Under the RFS, refining companies must blend gasoline with ethanol while diesel must be blended with other approved biofuel; however, refineries that use fewer than 75,000 barrels of crude oil per day may be granted a temporary exemption, if complying with the regulations cause them to "suffer disproportionate economic hardship."

The RFS law has helped farmers by creating a 15 billion-gallon market for ethanol, but refining companies say it has put strains on their budgets.

“EPA is trying to undermine the RFS program under the cover of night,” said Bob Dinneen, CEO and president of the RFA. “And there’s a reason it has been done in secret – it’s because EPA is acting in contravention of the statute and its own regulations, methodically destroying the demand for renewable fuels.

“With the little information we’ve been able to piece together through secondary sources, it’s clear that EPA has been extending these exemptions to refineries that didn’t qualify for them.”

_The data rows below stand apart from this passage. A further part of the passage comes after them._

Lemma main_loop_interrupted
      (env : nat -> list string -> option outcome) (l1 : list string)
      (m : string) (l2 : list string) :
  forall n,
    (forall i m', nth_error l1 i = Some m' ->
                  env (n + i) (export_argv m') <> None) ->
    env (n + length l1) (export_argv m) = None ->
    main_loop_with (check_call_interruptible env) (l1 ++ m :: l2) n
    = Run (spec_trace (settled env) n l1
             ++ [Stdout (progress_line m); Invoke (export_argv m)])
          (S (n + length l1)) (Raise (Exc KeyboardInterrupt "")).
Proof.
  unfold main_loop_with.
  induction l1 as [| m1 l1 IH]; intros n Hpre Hint; cbn [app for_in length].
  - rewrite Nat.add_0_r in *. unfold bind.
    rewrite (export_model_interruptible_none env m n Hint). reflexivity.
  - pose proof (Hpre 0 m1 eq_refl) as H0. rewrite Nat.add_0_r in H0.
    destruct (env n (export_argv m1)) as [o |] eqn:Ho; [| contradiction].
    unfold bind. rewrite (export_model_interruptible_some env m1 n o Ho).
    cbn [value spawned emitted].
    rewrite (IH (S n)).
    + cbn [value spawned emitted spec_trace].
      rewrite <- app_assoc, Nat.add_succ_r. reflexivity.
    + intros i m' Hi. specialize (Hpre (S i) m' Hi).
      now rewrite Nat.add_succ_r in Hpre.
    + cbn [length] in Hint. now rewrite Nat.add_succ_r in Hint.
Qed.

(** With [subprocess.check_call] for the launch, the open loop is the loop
    of the script. *)
Lemma main_loop_with_check_call (env : exporter) (ms : list string) (n : nat) :
  main_loop_with (check_call env) ms n = main_loop env ms n.
Proof. reflexivity. Qed.

(** One pass with the launch left open prints its progress line first. *)
Lemma export_model_with_emits_progress (call : list string -> M nat)
      (m : string) (n : nat) :
  exists t, emitted (export_model_with call m n)
            = Stdout (progress_line m) :: t.
Proof.
  unfold export_model_with, try_except_Exception, bind, print, ret. simpl.
  destruct (value (call (export_argv m) n)) as [a | e]; simpl.
  - eexists; reflexivity.
  - destruct (is_Exception (cls e)); simpl; eexists; reflexivity.
Qed.

Lemma main_loop_with_emits_progress (call : list string -> M nat)
      (ms : list string) (m : string) :
  (forall argv k e, value (call argv k) = Raise e ->
                    is_Exception (cls e) = true) ->
  In m ms ->
  forall n, In (Stdout (progress_line m)) (emitted (main_loop_with call ms n)).
Proof.
  intros Hcall. unfold main_loop_with.
  induction ms as [| m1 ms IH]; intros Hin n; [contradiction |].
  cbn [for_in]. unfold bind.
  rewrite (export_model_with_returns call m1 n (Hcall _ _)).
  cbn [emitted]. apply in_or_app.
  destruct Hin as [-> | Hin]; [left | right; now apply IH].
  destruct (export_model_with_emits_progress call m n) as [t ->]. now left.
Qed.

Another recent report from Reuters stated the EPA has awarded tens of millions of dollars’ worth of biofuel blending credits for this year to both HollyFrontier and Sinclair Oil. The release of the credits marks the first reported instance of credits from previous years being allowed into the present market.

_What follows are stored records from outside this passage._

(** The entries that [to_dict] writes for the fields a malformed booking is
    malformed in. *)
Lemma to_dict_fields (b : Booking.t) (data : dict) :
  Booking.to_dict b = inr data ->
  (dict_get data "booking_time" = time_part (Booking.booking_time b)
   /\ dict_get data "number_of_guests" = Booking.number_of_guests b
   /\ (Booking.booking_end_time b <> VNone ->
       dict_get data "booking_end_time" = time_part (Booking.booking_end_time b)))
  /\ (last_binding data "booking_time" = Some (time_part (Booking.booking_time b))
      /\ last_binding data "number_of_guests" = Some (Booking.number_of_guests b)
      /\ (Booking.booking_end_time b <> VNone ->
          last_binding data "booking_end_time"
          = Some (time_part (Booking.booking_end_time b))))
  /\ dict_lookup data "id" = None
  /\ data <> [].
Proof.
  unfold Booking.to_dict.
  destruct (is_none (Booking.booking_end_time b)) eqn:En; simpl.
  - destruct (Booking.default_end_time b) as [e|[v|]]; intros H; inversion H; subst;
      simpl; repeat split; try discriminate;
      destruct (Booking.booking_end_time b); simpl in En; congruence.
  - intros H; inversion H; subst; simpl. repeat split; discriminate.
Qed.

The oil companies had argued the previous administration’s EPA had wrongly denied them waivers from the biofuel law dating back to 2014. So far, the EPA has denied that credits were given to any other companies.

Reuters reported the EPA granted Hollyfrontier nearly $34 million worth of credits for 2018 to compensate a rejection for a waiver at one of its Wyoming plants dating back to 2015. Its sources said undisclosed millions more were given to Sinclair for two of its facilities in the same state, for 2014 and 2015.

According to the U.S. Securities and Exchange Commission, Hollyfrontier earned in excess of $900 million in profits for 2017 and saved $57.8 million thanks to prior hardship waivers.

“With their rapidly rising profits, it’s difficult to see what economic hardship these refineries are facing,” said Kevin Skunes, president of the NCGA. “The apparent lack of hardship raises serious questions of why EPA granted these exemptions, which is compounded by the fact that there is zero transparency in EPA’s small-refinery exemption process.

“America’s corn farmers, who are expecting their fifth consecutive year of low commodity prices, and who are experiencing the lowest net farm incomes since 2006, understand economic challenges. When refineries are reporting profit increases and repurchasing stock shares, we expect EPA to explain why these refineries were granted exemptions from their RFS volume obligations.”